No aprenden nada y lo que es peor, no tienen ni puñetera gana de aprender. Los más ilusos estábamos convencidos de que el saldo de muertes y de pérdidas millonarias provocado por la dana de Valencia iba a provocar un drástico cambio en nuestra política urbanística. Creíamos que los trágicos sucesos de la Horta Sud ponían en evidencia que el cambio climático está teniendo consecuencias letales sobre un planeamiento del territorio basado en la pura rentabilidad económica. Por alguna extraña razón, llegamos a la conclusión de que en esta bendita tierra de riadas y gotas frías ya no se iban a construir polígonos industriales y urbanizaciones en terrenos inundables, que en cuestión de segundos pueden convertirse en un furioso mar de agua y fango. Pensábamos que el brutal golpe del 29 de octubre nos había vacunado para siempre de un desarrollismo salvaje practicado al grito de “bon pilot bon farinot”. En nuestra gigantesca ignorancia auguramos un futuro de sensatez en el que unas autoridades escarmentadas por la catástrofe dejarían a un lado los intereses de los insaciables especuladores y empezarían a hacerles caso a los geógrafos y a los urbanistas.
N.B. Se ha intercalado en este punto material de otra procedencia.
(* ===== verification/Executor.v ===== *)
(** * Running a statement and shaping the success body

    - [executeQuery] (WebService.go lines 55-80): run the composed
      statement, read the *column names* of its result, fetch the
      table's "column names" with [getTableColumnNames], fire a 500 when
      the two lists differ in length, and otherwise answer 200 with the
      map [colNames[i] -> queryValues[i]];
    - [fill_body]: its [for index, colName := range colNames] loop, with
      the slice index [queryValues[index]] that panics when out of range;
    - [decodeJson] (lines 82-88): the body reader is given as what
      [json.Decoder.Decode] produces from it, a [db_request] or the
      decoder's error.

    The theorems: [fill_body] terminates, returning the copied map or
    panicking at the first missing index; the mismatch message's length
    bound; and, under [SqlLaws], when [executeQuery] succeeds and when it
    fails with the mismatch error. *)

From S2P Require Import Prelude GoStrings GoJson Utf8 HttpWriter SqlDb WebHandler Tables Compose.

Local Open Scope Z_scope.
Local Open Scope go_scope.

(** The request body, as the JSON decoder reads it. *)
Abbreviation request_body := (go_result db_request).

Section Executor.
Context {W : Type} `{!ResponseWriter W} `{!SqlDb}.

Local Abbreviation M := (GoM (ReqState W)).

(** lines 75-77 *)
Fixpoint fill_body (colNames queryValues : list string) (index : nat)
    (body : gmap string string) : M (gmap string string) :=
  match colNames with
  | [] => go_ret body
  | colName :: rest =>
      let! v := go_index queryValues index in
      fill_body rest queryValues (S index) (<[colName:=v]> body)
  end.

(** The message of line 72, [string(len(...))] being the rune with
    that code point, not its decimal text. *)
Definition mismatch_msg (queryValues colNames : list string) : string :=
  "DB response mismatch to table: expected " +:+ intstring (Z.of_nat (length queryValues)) +:+
  ", recieved " +:+ intstring (Z.of_nat (length colNames)).

(** lines 55-80 *)
Definition executeQuery (compostedQuery table : string) : M unit :=
  let! queryResp := db_Query compostedQuery in
  let! queryValues :=
    match queryResp with
    | QueryErr err =>
        fireErrResponse 500 ("Failed executing query: " +:+ compostedQuery +:+ ":" +:+ err)
    | QueryOk rows =>
        match rows with
        | ColsErr err => fireErrResponse 500 ("Failed extracting columns: " +:+ err)
        | ColsOk cols => go_ret cols
        end
    end in
  let! colNames := getTableColumnNames table in
  (if decide (length colNames <> length queryValues) then
     fireErrResponse 500 (mismatch_msg queryValues colNames)
   else go_ret tt) ;;;
  let! body := fill_body colNames queryValues 0 ∅ in
  setResponse 200 (GoStringMap body).

(** lines 82-88 *)
Definition decodeJson (body : request_body) : M db_request :=
  match body with
  | Ok t => go_ret t
  | Err err => fireErrResponse 400 ("Unable to parse body:" +:+ err)
  end.
End Executor.

Section ExecutorProps.
Context {W : Type} `{!ResponseWriter W} `{!SqlDb}.

(** Both statements succeed: the length check decides. *)
Lemma executeQuery_cols q t vals cols (st : ReqState W) :
  sql_query q = QueryOk (ColsOk vals) -> sql_query (columnsQuery t) = QueryOk (ColsOk cols) ->
  executeQuery q t st =
    let st1 := log_event (EvQuery (columnsQuery t)) (log_event (EvQuery q) st) in
    if decide (length cols <> length vals)
    then (set_handler (set_code_body 500 (err_body (mismatch_msg vals cols))) st1,
          Panicking (PanicValue (mismatch_msg vals cols)))
    else go_bind (fill_body cols vals 0 ∅) (fun body => setResponse 200 (GoStringMap body)) st1.
Proof.
  intros Hq Hc. unfold executeQuery, getTableColumnNames, db_Query. go_unfold.
  rewrite Hq, Hc. simpl. by case_decide.
Qed.

(** The map the copy loop builds from position [i] on. *)
Definition copied (b : gmap string string) (cols vals : list string) (i : nat) :=
  foldl (fun m '(k, v) => <[k:=v]> m) b (zip cols (drop i vals)).

(** C18. The copy loop of lines 75-77 always finishes: with a value
    for every column it returns the map of each column name to the
    value at its position (a later duplicate column overriding an
    earlier one), touching nothing else. *)
Theorem fill_body_total cols vals i b (st : ReqState W) :
  (i + length cols <= length vals)%nat ->
  fill_body cols vals i b st = (st, Returned (copied b cols vals i)).
Proof.
  unfold copied. revert i b. induction cols as [|c cols IH]; intros i b Hlen; [done|].
  simpl in Hlen. destruct (lookup_lt_is_Some_2 vals i) as [v Hv]; [lia|].
  cbn [fill_body]. unfold go_bind at 1. rewrite (go_index_lookup _ _ _ _ Hv).
  rewrite IH by lia. by rewrite (drop_S _ _ _ Hv).
Qed.

(** C19. When the values run out before the columns, the loop stops
    with Go's index-out-of-range panic at the first missing position,
    after copying nothing into the response. *)
Theorem fill_body_short cols vals i b (st : ReqState W) :
  (i <= length vals < i + length cols)%nat ->
  fill_body cols vals i b st = (st, Panicking (PanicIndex (length vals) (length vals))).
Proof.
  revert i b. induction cols as [|c cols IH]; intros i b Hlen; simpl in Hlen; [lia|].
  cbn [fill_body]. unfold go_bind at 1. destruct (decide (i = length vals)) as [->|Hi].
  - by rewrite go_index_oob.
  - destruct (lookup_lt_is_Some_2 vals i) as [v Hv]; [lia|].
    rewrite (go_index_lookup _ _ _ _ Hv). apply IH. lia.
Qed.

(** C24. Whatever the two counts, the mismatch message of line 72 is
    53 to 59 bytes long: each count is rendered by [string(int)] as one
    code point of one to four bytes (U+FFFD for a count that is not a
    valid code point), never as its decimal digits. *)
Theorem mismatch_msg_length vals cols :
  (53 <= String.length (mismatch_msg vals cols) <= 59)%nat.
Proof.
  unfold mismatch_msg, intstring. rewrite !string_length_app, !string_length_of_bytes.
  pose proof (proj2 (intstring_bytes_shape (Z.of_nat (length vals)))).
  pose proof (proj2 (intstring_bytes_shape (Z.of_nat (length cols)))).
  simpl. lia.
Qed.

Section Laws.
Context `{!SqlLaws}.

(** C4. A request succeeds only when the statement's result has
    exactly one column, and then its body is the one-entry map from
    "COLUMN_NAME" to the *name* of that column: the metadata query
    yields the column list [["COLUMN_NAME"]] (the names of its own
    result), and the loop copies result column names, not row
    values.  No success response carries data of a row. *)
Theorem executeQuery_success q t (st st' : ReqState W) :
  executeQuery q t st = (st', Returned tt) ->
  exists c, sql_query q = QueryOk (ColsOk [c]) /\
    handler st' = set_code_body 200 (GoStringMap {["COLUMN_NAME" := c]}) (handler st) /\
    db_trace st' = db_trace st ++ [EvQuery q; EvQuery (columnsQuery t)].
Proof.
  intros Hrun.
  destruct (sql_query q) as [[vals|e]|e] eqn:Hq;
    [|unfold executeQuery, db_Query in Hrun; go_unfold; rewrite Hq in Hrun; discriminate..].
  destruct (sql_query (columnsQuery t)) as [[cols|e]|e] eqn:Hc;
    [|unfold executeQuery, getTableColumnNames, db_Query in Hrun; go_unfold;
      rewrite Hq, Hc in Hrun; discriminate..].
  pose proof (sql_select_one_column _ _ _ (columnsQuery_one_column t) Hc) as ->.
  rewrite (executeQuery_cols q t vals ["COLUMN_NAME"]) in Hrun by done. simpl in Hrun.
  destruct vals as [|c [|c' vals]]; simpl in Hrun; [discriminate| |discriminate].
  injection Hrun as <-. exists c. split; [done|]. split; [done|].
  simpl. by rewrite <- app_assoc.
Qed.

(** C5. When the statement's result does not have exactly one
    column (every [select *] on a table of several columns, and every
    INSERT, UPDATE or DELETE, whose results have none), the request
    fails with 500 "DB response mismatch" after both statements ran:
    a write has then been executed although the client is told it
    failed. *)
Theorem executeQuery_column_mismatch q t vals cols (st : ReqState W) :
  sql_query q = QueryOk (ColsOk vals) -> length vals <> 1%nat ->
  sql_query (columnsQuery t) = QueryOk (ColsOk cols) ->
  executeQuery q t st =
    (set_handler (set_code_body 500 (err_body (mismatch_msg vals ["COLUMN_NAME"])))
       (log_event (EvQuery (columnsQuery t)) (log_event (EvQuery q) st)),
     Panicking (PanicValue (mismatch_msg vals ["COLUMN_NAME"]))).
Proof.
  intros Hq Hlen Hc.
  pose proof (sql_select_one_column _ _ _ (columnsQuery_one_column t) Hc) as ->.
  rewrite (executeQuery_cols q t vals ["COLUMN_NAME"]) by done. simpl.
  rewrite decide_True by (simpl; lia). done.
Qed.
End Laws.
End ExecutorProps.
Pues nada de nada. Apenas cumplidos dos meses del desastre, ya teníamos en Alcoy al mismísimo presidente de la Generalitat anunciándonos (con el apoyo de nuestro alcalde y de algunos de nuestros más distinguidos prohombres) el polígono de la Canal; que como todos ustedes saben es un proyecto de riesgo que puede dejar a esta ciudad sin suministro de agua potable, mientras destroza una valiosa área natural. Las cosas siguen como siempre, el actual Consell aprueba destrozar el Vall de Polop con una planta de energía solar, mantiene su plan de barra libre para para construcción en áreas costeras y en el momento en que se tercie correrá a apuntarse al primer proyecto faraónico que le presente cualquier pirata del ladrillo. La consigna oficial es “aquí no ha pasado nada”, aunque esa presunta nada esté cargada con 224 muertos y unos daños por valor de miles de millones de euros que dejan muy tocado el futuro de esta autonomía.
La resistencia de nuestros gobernantes a aplicarse el propósito de enmienda y a corregir los errores del pasado es un fenómeno muy difícil de explicar. En un análisis superficial, uno acaba pensando que estamos ante un grupo de peligrosos irresponsables, que identifican la prosperidad con el cemento y que padecen una extraña patología que les impide ver más allá del corto plazo de sus miserables intereses políticos.
Aunque la tentación de considerar a nuestros dirigentes como una pandilla de insolventes intelectuales es grande, hay que descartar esta visión de los hechos y rascar en zonas más profundas. Al final, se llegará a una conclusión dolorosa pero irrefutable: en este país se cometen las peores salvajadas urbanísticas porque nadie ha de pagar por sus consecuencias. Los promotores que han construido urbanizaciones en áreas fluviales se embolsan cantidades millonarias y cuando llega la riada, las reparaciones de los daños son costeadas con dinero público. Es una operación perfecta: si sale bien, el constructor se forra y su amigo político recoge los votos y si la cosa sale mal, el promotor sigue forrado y el político consentidor echa mano del dinero del contribuyente para arreglar la “empastrà”. Aquí, no hay ni el más mínimo riesgo. Aquí, reina la manga ancha absoluta y el que tenga alguna duda al respecto no tiene que irse muy lejos: le basta con acercarse a la Rosaleda o al polígono Santiago Payá; dos auténticos e inimitables desastres alcoyanos cuyos impulsores han salido limpios del polvo y paja, mientras el gasto de la reparación de sus burradas hipoteca las arcas municipales.
La única manera de romper esta espiral de impunidad pasa por un radical cambio de normativa urbanística, en el que se tengan en cuenta las consecuencias evidentes del cambio climático, acompañada por un endurecimiento de la política de sanciones que haga que políticos y promotores se lo piensen dos veces antes de poner en marcha uno de esos proyectos que llevan la palabra catástrofe marcada en la frente. De momento, no parece haber mucha voluntad para hacer este complicado giro en los criterios de gestión del territorio. Las personas que hoy gobiernan la Generalitat son más partidarias de aplicar la política del “que venga detrás que arrée” y en caso de que les pille otra vez la hecatombe con las manos en la masa, siempre tendrán el Ventorro para esconderse y tejer una buena red de excusas que les exculpe de su letal incompetencia.